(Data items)
Definition by_value (p q : string * Z) : Prop := p.2 ≤ q.2.
#[global] Instance by_value_dec : RelDecision by_value.
Proof. intros p q. unfold by_value. apply _. Defined.

(** The ages [now - *entry.value()], a panic when the clock went back. *)
Definition ages (s : MemoryStorage) : nout (list (string * Z)) :=
  mapM (fun p => age ← n_sub now p.2; Ok (p.1, age)) (dash_iter (last_accessed s)).

Definition to_evict (s : MemoryStorage) : nout (list string) :=
  match eviction_policy (ms_config s) with
  | LRU => l ← ages s; Ok (take 100 (merge_sort by_value l).*1)
  | LFU => Ok (take 100 (merge_sort by_value (dash_iter (access_counts s))).*1)
  | FIFO => Ok (take 100 (insertion_order s))
  end.

(** One turn of the eviction loop: [remove] yields the key and the entry, and
    the size subtracted is that of the pair. *)
Definition evict_one (id : string) : NM MemoryStorage unit := fun s =>
  match entries s !! id with
  | None => (Ok tt, s)
  | Some e =>
      let s := set_entries (delete id (entries s)) s in
      match size_of (id, e) with
      | Ok n => (Ok tt, set_accessed (delete id (last_accessed s)) (set_counts (delete id (access_counts s))
                          (set_bytes (wrap_sub (ms_total_bytes s) n) s)))
      | Err err => (Err err, s)
      | Panic => (Panic, s)
      | Hang => (Hang, s)
      end
  end.

Fixpoint evict_all (ids : list string) : NM MemoryStorage unit :=
  match ids with
  | [] => mret_st tt
  | id :: ids => do* evict_one id; evict_all ids
  end.

Definition within_limits (s : MemoryStorage) : bool :=
  (ms_total_bytes s <=? max_memory_bytes (ms_config s)) && (Z.of_nat (size (entries s)) <=? max_entries (ms_config s)).

Definition evict : NM MemoryStorage unit := fun s =>
  if within_limits s then (Ok tt, s)
  else (let* ids := mlift (to_evict s) in evict_all ids) s.

Definition update_access_metrics (id : string) : NM MemoryStorage unit := fun s =>
  let s := set_accessed (<[id := now]> (last_accessed s)) s in
  match access_counts s !! id with
  | Some c => (let* c' := mlift (n_add c 1) in mmod (set_counts (<[id := c']> (access_counts s)))) s
  | None => (Ok tt, set_counts (<[id := 1]> (access_counts s)) s)
  end.

Definition store (e : BlindedStateEntry) : NM MemoryStorage StorageResponse :=
  let* n := mlift (size_of e) in
  do* evict;
  do* mmod (fun s => set_entries (<[blinded_id e := e]> (entries s)) s);
  do* mmod (fun s => set_bytes (wrap_add (ms_total_bytes s) n) s);
  do* mmod (fun s => set_order (insertion_order s ++ [blinded_id e]) s);
  mret_st (mkResponse (blinded_id e) now "success" (Some "Entry stored successfully"%string)).

Definition retrieve (id : string) : NM MemoryStorage (option BlindedStateEntry) := fun s =>
  match entries s !! id with
  | Some e => (do* update_access_metrics id; mret_st (Some e)) s
  | None => (Ok None, s)
  end.

Definition delete_entry (id : string) : NM MemoryStorage bool := fun s =>
  match entries s !! id with
  | Some _ => (Ok true, set_accessed (delete id (last_accessed s)) (set_counts (delete id (access_counts s))
                          (set_entries (delete id (entries s)) s)))
  | None => (Ok false, s)
  end.

Definition exists_entry (id : string) : NM MemoryStorage bool := fun s =>
  (Ok (bool_decide (is_Some (entries s !! id))), s).

Definition list_ids (limit offset : option nat) : NM MemoryStorage (list string) := fun s =>
  (Ok (sort_strings (take (unwrap_or 100%nat limit) (drop (unwrap_or 0%nat offset) (dash_iter (entries s)).*1))), s).

Definition get_stats : NM MemoryStorage StorageStats := fun s =>
  (Ok (mkStats (Z.of_nat (size (entries s))) (ms_total_bytes s) 0 None None), s).

End Mem.
End Mem.

#[global] Instance mem_engine {RT : Runtime} {DO : DashOrder} {BE : Bincode BlindedStateEntry}
    {BP : Bincode (string * BlindedStateEntry)} : StorageEngine MemoryStorage := {|
  store := Mem.store;
  retrieve := Mem.retrieve;
  delete_entry := Mem.delete_entry;
  exists_entry := Mem.exists_entry;
  list_ids := Mem.list_ids;
  get_stats := Mem.get_stats;
|}.

(** ** The distributed engine: a local engine and the entries to distribute *)

Record DistributedNodeConfig := mkDistConfig {
  dc_id : string;
  dc_name : string;
  dc_region : string;
  dc_endpoint : string;
  dc_replication_factor : Z;
  dc_min_regions : Z;
  dc_bootstrap_nodes : list string;
  dc_sync_interval : Z;
}.

Record DistributedStorage (S : Type) := mkDist {
  local_storage : S;
  ds_config : DistributedNodeConfig;
  ds_nodes : gmap string StorageNode;
  distribution_cache : gmap string BlindedStateEntry;
  sync_state : gmap string Z;
}.
Arguments mkDist {S}.
Arguments local_storage {S}.
Arguments ds_config {S}.
Arguments ds_nodes {S}.
Arguments distribution_cache {S}.
Arguments sync_state {S}.

Module Dist.
Section Dist.
Context {RT : Runtime} {DO : DashOrder} {S : Type} `{SE : StorageEngine S}.

Definition set_local (l : S) (s : DistributedStorage S) := mkDist l (ds_config s) (ds_nodes s) (distribution_cache s) (sync_state s).
Definition set_cache m (s : DistributedStorage S) := mkDist (local_storage s) (ds_config s) (ds_nodes s) m (sync_state s).

(** [new]; [uuid] is the fresh UUID of the node name, [replication_factor as u8] truncates. *)
Definition new (local : S) (node_id uuid : string) (storage_nodes : list StorageNode) (replication_factor : Z) : DistributedStorage S :=
  mkDist local (mkDistConfig node_id ("dsm-node-" +:+ uuid) "global" "http://localhost:3000" (replication_factor mod 256) 1 [] 60)
    (foldl (fun m n => <[sn_id n := n]> m) ∅ storage_nodes) ∅ ∅.

(** A call of the local engine. *)
Definition local {A} (m : NM S A) : NM (DistributedStorage S) A := fun s =>
  let '(o, l) := m (local_storage s) in (o, set_local l s).

Definition determine_responsible_nodes (s : DistributedStorage S) (id : string) : list StorageNode :=
  take (Z.to_nat (dc_replication_factor (ds_config s))) (dash_iter (ds_nodes s)).*2.

Definition store (e : BlindedStateEntry) : NM (DistributedStorage S) StorageResponse :=
  do* local (Engine.store e);
  do* mmod (fun s => set_cache (<[blinded_id e := e]> (distribution_cache s)) s);
  mret_st (mkResponse (blinded_id e) now "success" (Some "Entry stored successfully"%string)).

Definition retrieve (id : string) : NM (DistributedStorage S) (option BlindedStateEntry) :=
  let* r := local (Engine.retrieve id) in
  match r with Some e => mret_st (Some e) | None => mret_st None end.

Definition delete_entry (id : string) : NM (DistributedStorage S) bool := local (Engine.delete_entry id).

Definition exists_entry (id : string) : NM (DistributedStorage S) bool :=
  let* b := local (Engine.exists_entry id) in
  if b then mret_st true else mret_st false.

Definition list_ids (limit offset : option nat) : NM (DistributedStorage S) (list string) := local (Engine.list_ids limit offset).
Definition get_stats : NM (DistributedStorage S) StorageStats := local Engine.get_stats.

End Dist.
End Dist.

#[global] Instance dist_engine {RT : Runtime} {S : Type} `{SE : StorageEngine S} : StorageEngine (DistributedStorage S) := {|
  store := Dist.store;
  retrieve := Dist.retrieve;
  delete_entry := Dist.delete_entry;
  exists_entry := Dist.exists_entry;
  list_ids := Dist.list_ids;
  get_stats := Dist.get_stats;
|}.

(** ** Histories of commands *)

Inductive command :=
  | CStore (e : BlindedStateEntry)
  | CRetrieve (id : string)
  | CDelete (id : string)
  | CExists (id : string)
  | CList (limit offset : option nat)
  | CStats.

Inductive reply :=
  | RStored (r : nout StorageResponse)
  | RRetrieved (r : nout (option BlindedStateEntry))
  | RDeleted (r : nout bool)
  | RExists (r : nout bool)
  | RList (r : nout (list string))
  | RStats (r : nout StorageStats).

Definition exec {S : Type} `{SE : StorageEngine S} (c : command) (s : S) : reply * S :=
  match c with
  | CStore e => (RStored (fst (store e s)), snd (store e s))
  | CRetrieve id => (RRetrieved (fst (retrieve id s)), snd (retrieve id s))
  | CDelete id => (RDeleted (fst (delete_entry id s)), snd (delete_entry id s))
  | CExists id => (RExists (fst (exists_entry id s)), snd (exists_entry id s))
  | CList l o => (RList (fst (list_ids l o s)), snd (list_ids l o s))
  | CStats => (RStats (fst (get_stats s)), snd (get_stats s))
  end.

Fixpoint exec_all {S : Type} `{SE : StorageEngine S} (cs : list command) (s : S) : list (command * reply) * S :=
  match cs with
  | [] => ([], s)
  | c :: cs => let '(r, s') := exec c s in let '(h, s'') := exec_all cs s' in ((c, r) :: h, s'')
  end.

(** The abstract store: the acknowledged writes and deletions of a history. *)
Definition spec_step (m : gmap string BlindedStateEntry) (cr : command * reply) : gmap string BlindedStateEntry :=
  match cr with
  | (CStore e, RStored (Ok _)) => <[blinded_id e := e]> m
  | (CDelete id, RDeleted (Ok _)) => delete id m
  | _ => m
  end.

(** What a reply may say of the acknowledged contents [m]. *)
Definition reply_sound (m : gmap string BlindedStateEntry) (cr : command * reply) : Prop :=
  match cr with
  | (CRetrieve id, RRetrieved (Ok (Some e))) => m !! id = Some e
  | (CDelete id, RDeleted (Ok true)) => is_Some (m !! id)
  | (CExists id, RExists (Ok true)) => is_Some (m !! id)
  | (CList _ _, RList (Ok l)) => NoDup l ∧ ∀ id, id ∈ l → is_Some (m !! id)
  | _ => True
  end.

Fixpoint history_sound (m : gmap string BlindedStateEntry) (h : list (command * reply)) : Prop :=
  match h with
  | [] => True
  | cr :: h => reply_sound m cr ∧ history_sound (spec_step m cr) h
  end.

(** ** The history theorem, against the interface *)

Section History.
Context {S : Type} `{EL : EngineLaws S}.

Lemma exec_contents c (s : S) m : contents s ⊆ m →
  contents (snd (exec c s)) ⊆ spec_step m (c, fst (exec c s)).
Proof.
  intros Hm. destruct c as [e|id|id|id|l o|]; simpl.
  - destruct (fst (store e s)) as [r| | |] eqn:Hr.
    1: destruct (store_ok s e r Hr) as [_ Hsub]; etrans; [exact Hsub|by apply insert_mono].
    all: etrans; [apply store_failed; by rewrite Hr|done].
  - by rewrite retrieve_keeps.
  - destruct (fst (delete_entry id s)) as [b| | |] eqn:Hr.
    1: destruct (delete_ok s id b Hr) as [-> _]; by apply delete_mono.
    all: by rewrite delete_failed by (by rewrite Hr).
  - by rewrite exists_keeps.
  - by rewrite list_keeps.
  - by rewrite stats_keeps.
Qed.

Lemma exec_reply c (s : S) m : contents s ⊆ m → reply_sound m (c, fst (exec c s)).
Proof.
  intros Hm. assert (∀ id, is_Some (contents s !! id) → is_Some (m !! id)) as Hs.
  { intros id [x Hx]. exists x. by eapply lookup_weaken. }
  destruct c as [e|id|id|id|l o|]; simpl; try done.
  - destruct (fst (retrieve id s)) as [[e|]| | |] eqn:Hr; try done.
    apply retrieve_ok in Hr. eapply lookup_weaken; [symmetry; exact Hr|done].
  - destruct (fst (delete_entry id s)) as [[]| | |] eqn:Hr; try done.
    apply delete_ok in Hr as [_ Hb]. by eapply Hs, bool_decide_eq_true_1.
  - destruct (fst (exists_entry id s)) as [[]| | |] eqn:Hr; try done.
    apply exists_ok in Hr. by eapply Hs, bool_decide_eq_true_1.
  - destruct (fst (list_ids l o s)) as [ids| | |] eqn:Hr; try done.
    apply list_ok in Hr as [Hn Hl]. split; [done|]. intros id Hid. by apply Hs, Hl.
Qed.

Lemma exec_all_sound cs : ∀ (s : S) m, contents s ⊆ m →
  history_sound m (fst (exec_all cs s)) ∧ contents (snd (exec_all cs s)) ⊆ foldl spec_step m (fst (exec_all cs s)).
Proof.
  induction cs as [|c cs IH]; intros s m Hm; simpl; [done|].
  destruct (exec c s) as [r s'] eqn:He. destruct (exec_all cs s') as [h s''] eqn:Ha. simpl.
  pose proof (exec_reply c s m Hm) as Hr. pose proof (exec_contents c s m Hm) as Hc.
  rewrite He in Hr, Hc. simpl in *. destruct (IH s' _ Hc) as [Hh Hf]. rewrite Ha in Hh, Hf. done.
Qed.

End History.

(** ** The laws of the memory engine *)

Section MemLaws.
Context {RT : Runtime} {DO : DashOrder} {BE : Bincode BlindedStateEntry} {BP : Bincode (string * BlindedStateEntry)}.

Lemma evict_one_contents id s : entries (snd (Mem.evict_one id s)) = delete id (entries s).
Proof.
  unfold Mem.evict_one. destruct (entries s !! id) as [e|] eqn:He; simpl.
  - by destruct (Mem.size_of (id, e)).
  - by rewrite delete_id.
Qed.

Lemma evict_all_contents ids s : entries (snd (Mem.evict_all ids s)) ⊆ entries s.
Proof.
  revert s. induction ids as [|id ids IH]; intros s; [done|]. simpl. unfold mbind_st.
  pose proof (evict_one_contents id s) as Hone. destruct (Mem.evict_one id s) as [[[]| | |] s']; simpl in *.
  1: etrans; [apply IH|].
  all: rewrite Hone; apply delete_subseteq.
Qed.

Lemma evict_contents s : entries (snd (Mem.evict s)) ⊆ entries s.
Proof.
  unfold Mem.evict. destruct (Mem.within_limits s); [done|]. unfold mbind_st, mlift.
  destruct (Mem.to_evict s); try done. apply evict_all_contents.
Qed.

**TO DO:**
The line above containing "Definition update_access_metrics (id", the line containing "(access_counts s)))) s", and every line between them are to be transcribed exactly; no other line is wanted.

**THE COMPLETED TASK:**
Definition update_access_metrics (id : string) : NM MemoryStorage unit := fun s =>
  let s := set_accessed (<[id := now]> (last_accessed s)) s in
  match access_counts s !! id with
  | Some c => (let* c' := mlift (n_add c 1) in mmod (set_counts (<[id := c']> (access_counts s)))) s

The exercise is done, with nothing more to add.